Exercise prompt -> Transcribe the records below exactly, from their first line through the line containing "intros Hv. pose". Omit every line after it.

(Collected data)
====================
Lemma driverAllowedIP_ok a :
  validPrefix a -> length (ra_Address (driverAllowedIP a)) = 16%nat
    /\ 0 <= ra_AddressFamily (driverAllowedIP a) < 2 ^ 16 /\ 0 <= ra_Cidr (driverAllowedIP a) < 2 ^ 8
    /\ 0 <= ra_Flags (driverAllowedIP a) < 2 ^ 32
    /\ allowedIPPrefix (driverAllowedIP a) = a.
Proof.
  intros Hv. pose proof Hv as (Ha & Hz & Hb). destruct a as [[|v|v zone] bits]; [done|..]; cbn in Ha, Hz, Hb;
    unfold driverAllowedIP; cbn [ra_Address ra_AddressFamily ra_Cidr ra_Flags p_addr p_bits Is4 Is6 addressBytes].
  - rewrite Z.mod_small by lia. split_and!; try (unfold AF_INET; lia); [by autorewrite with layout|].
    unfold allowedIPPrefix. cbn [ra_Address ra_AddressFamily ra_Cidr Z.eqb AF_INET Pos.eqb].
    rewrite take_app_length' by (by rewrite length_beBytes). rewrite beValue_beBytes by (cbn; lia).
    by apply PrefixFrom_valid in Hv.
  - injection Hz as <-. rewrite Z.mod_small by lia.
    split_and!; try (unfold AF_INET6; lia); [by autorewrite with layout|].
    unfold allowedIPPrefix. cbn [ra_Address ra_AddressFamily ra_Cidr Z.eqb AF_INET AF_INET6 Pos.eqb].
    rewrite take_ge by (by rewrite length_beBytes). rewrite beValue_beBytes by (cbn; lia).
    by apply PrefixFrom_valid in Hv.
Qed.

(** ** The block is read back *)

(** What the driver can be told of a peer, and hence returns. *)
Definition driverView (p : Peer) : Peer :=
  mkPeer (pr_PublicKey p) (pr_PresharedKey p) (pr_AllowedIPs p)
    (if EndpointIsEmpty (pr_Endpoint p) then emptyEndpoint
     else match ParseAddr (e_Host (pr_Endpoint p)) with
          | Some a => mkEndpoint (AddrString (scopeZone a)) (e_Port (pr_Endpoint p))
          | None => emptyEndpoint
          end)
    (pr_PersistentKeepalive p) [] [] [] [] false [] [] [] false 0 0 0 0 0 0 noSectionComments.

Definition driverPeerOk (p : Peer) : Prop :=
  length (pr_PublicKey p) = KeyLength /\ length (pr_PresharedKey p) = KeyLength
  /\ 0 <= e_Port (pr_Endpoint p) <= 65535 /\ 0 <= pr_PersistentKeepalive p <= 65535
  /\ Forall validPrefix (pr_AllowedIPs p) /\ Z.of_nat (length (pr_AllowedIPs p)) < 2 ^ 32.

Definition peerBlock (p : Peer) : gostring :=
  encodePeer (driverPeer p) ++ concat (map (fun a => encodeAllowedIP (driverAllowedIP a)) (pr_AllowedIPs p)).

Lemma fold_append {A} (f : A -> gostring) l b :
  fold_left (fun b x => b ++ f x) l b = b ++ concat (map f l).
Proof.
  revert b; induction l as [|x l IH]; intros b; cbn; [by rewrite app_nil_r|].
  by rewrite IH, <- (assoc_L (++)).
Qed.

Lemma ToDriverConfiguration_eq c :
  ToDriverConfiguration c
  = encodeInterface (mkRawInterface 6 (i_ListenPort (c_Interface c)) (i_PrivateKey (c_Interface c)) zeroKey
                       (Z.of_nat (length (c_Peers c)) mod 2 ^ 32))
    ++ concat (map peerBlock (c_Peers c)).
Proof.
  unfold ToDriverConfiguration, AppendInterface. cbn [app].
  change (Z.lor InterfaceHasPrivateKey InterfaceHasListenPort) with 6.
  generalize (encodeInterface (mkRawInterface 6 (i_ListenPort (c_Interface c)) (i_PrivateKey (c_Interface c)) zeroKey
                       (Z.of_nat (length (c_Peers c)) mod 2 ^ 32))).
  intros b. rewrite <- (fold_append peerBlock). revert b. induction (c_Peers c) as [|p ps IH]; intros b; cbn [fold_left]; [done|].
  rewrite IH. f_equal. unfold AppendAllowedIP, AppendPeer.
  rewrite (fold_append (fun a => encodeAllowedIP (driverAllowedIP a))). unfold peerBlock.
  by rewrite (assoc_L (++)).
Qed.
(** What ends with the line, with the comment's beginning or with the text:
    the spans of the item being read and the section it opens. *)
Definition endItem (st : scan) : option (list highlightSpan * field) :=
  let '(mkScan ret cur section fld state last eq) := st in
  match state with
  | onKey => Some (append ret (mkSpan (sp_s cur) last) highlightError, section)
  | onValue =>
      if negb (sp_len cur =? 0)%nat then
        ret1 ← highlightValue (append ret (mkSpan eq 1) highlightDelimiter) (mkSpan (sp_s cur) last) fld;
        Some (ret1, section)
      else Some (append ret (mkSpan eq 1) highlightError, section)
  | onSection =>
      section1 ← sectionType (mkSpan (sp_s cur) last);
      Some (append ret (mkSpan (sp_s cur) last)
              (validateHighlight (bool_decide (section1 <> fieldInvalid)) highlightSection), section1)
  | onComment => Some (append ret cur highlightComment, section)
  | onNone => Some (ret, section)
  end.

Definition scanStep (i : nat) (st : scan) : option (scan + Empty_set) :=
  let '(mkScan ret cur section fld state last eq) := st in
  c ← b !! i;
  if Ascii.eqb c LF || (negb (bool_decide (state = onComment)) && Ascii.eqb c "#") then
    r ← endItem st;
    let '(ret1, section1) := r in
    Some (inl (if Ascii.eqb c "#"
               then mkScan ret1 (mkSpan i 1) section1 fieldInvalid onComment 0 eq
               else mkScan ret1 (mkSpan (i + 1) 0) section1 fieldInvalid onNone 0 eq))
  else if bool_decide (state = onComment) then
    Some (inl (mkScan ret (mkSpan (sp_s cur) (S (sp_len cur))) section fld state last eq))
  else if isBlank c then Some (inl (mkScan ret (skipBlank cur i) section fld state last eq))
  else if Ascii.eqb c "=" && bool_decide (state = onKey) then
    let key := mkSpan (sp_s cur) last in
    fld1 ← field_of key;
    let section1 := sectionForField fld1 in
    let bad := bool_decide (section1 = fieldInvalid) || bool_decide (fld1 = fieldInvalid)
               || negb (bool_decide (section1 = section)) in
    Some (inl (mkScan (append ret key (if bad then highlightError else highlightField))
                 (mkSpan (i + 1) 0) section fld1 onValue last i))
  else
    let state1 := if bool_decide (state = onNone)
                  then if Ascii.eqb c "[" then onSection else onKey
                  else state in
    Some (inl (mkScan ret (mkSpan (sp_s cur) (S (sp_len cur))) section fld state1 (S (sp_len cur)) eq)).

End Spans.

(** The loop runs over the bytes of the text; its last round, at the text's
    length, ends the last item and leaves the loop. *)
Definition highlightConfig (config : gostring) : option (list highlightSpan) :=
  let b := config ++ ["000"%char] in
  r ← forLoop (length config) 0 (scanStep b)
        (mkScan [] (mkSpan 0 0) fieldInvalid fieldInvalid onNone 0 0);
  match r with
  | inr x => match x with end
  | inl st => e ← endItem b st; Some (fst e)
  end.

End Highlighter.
====================
Answer box ->
Lemma driverAllowedIP_ok a :
  validPrefix a -> length (ra_Address (driverAllowedIP a)) = 16%nat
    /\ 0 <= ra_AddressFamily (driverAllowedIP a) < 2 ^ 16 /\ 0 <= ra_Cidr (driverAllowedIP a) < 2 ^ 8
    /\ 0 <= ra_Flags (driverAllowedIP a) < 2 ^ 32
    /\ allowedIPPrefix (driverAllowedIP a) = a.
Proof.
  intros Hv. pose proof Hv as (Ha & Hz & Hb). destruct a as [[|v|v zone] bits]; [done|..]; cbn in Ha, Hz, Hb;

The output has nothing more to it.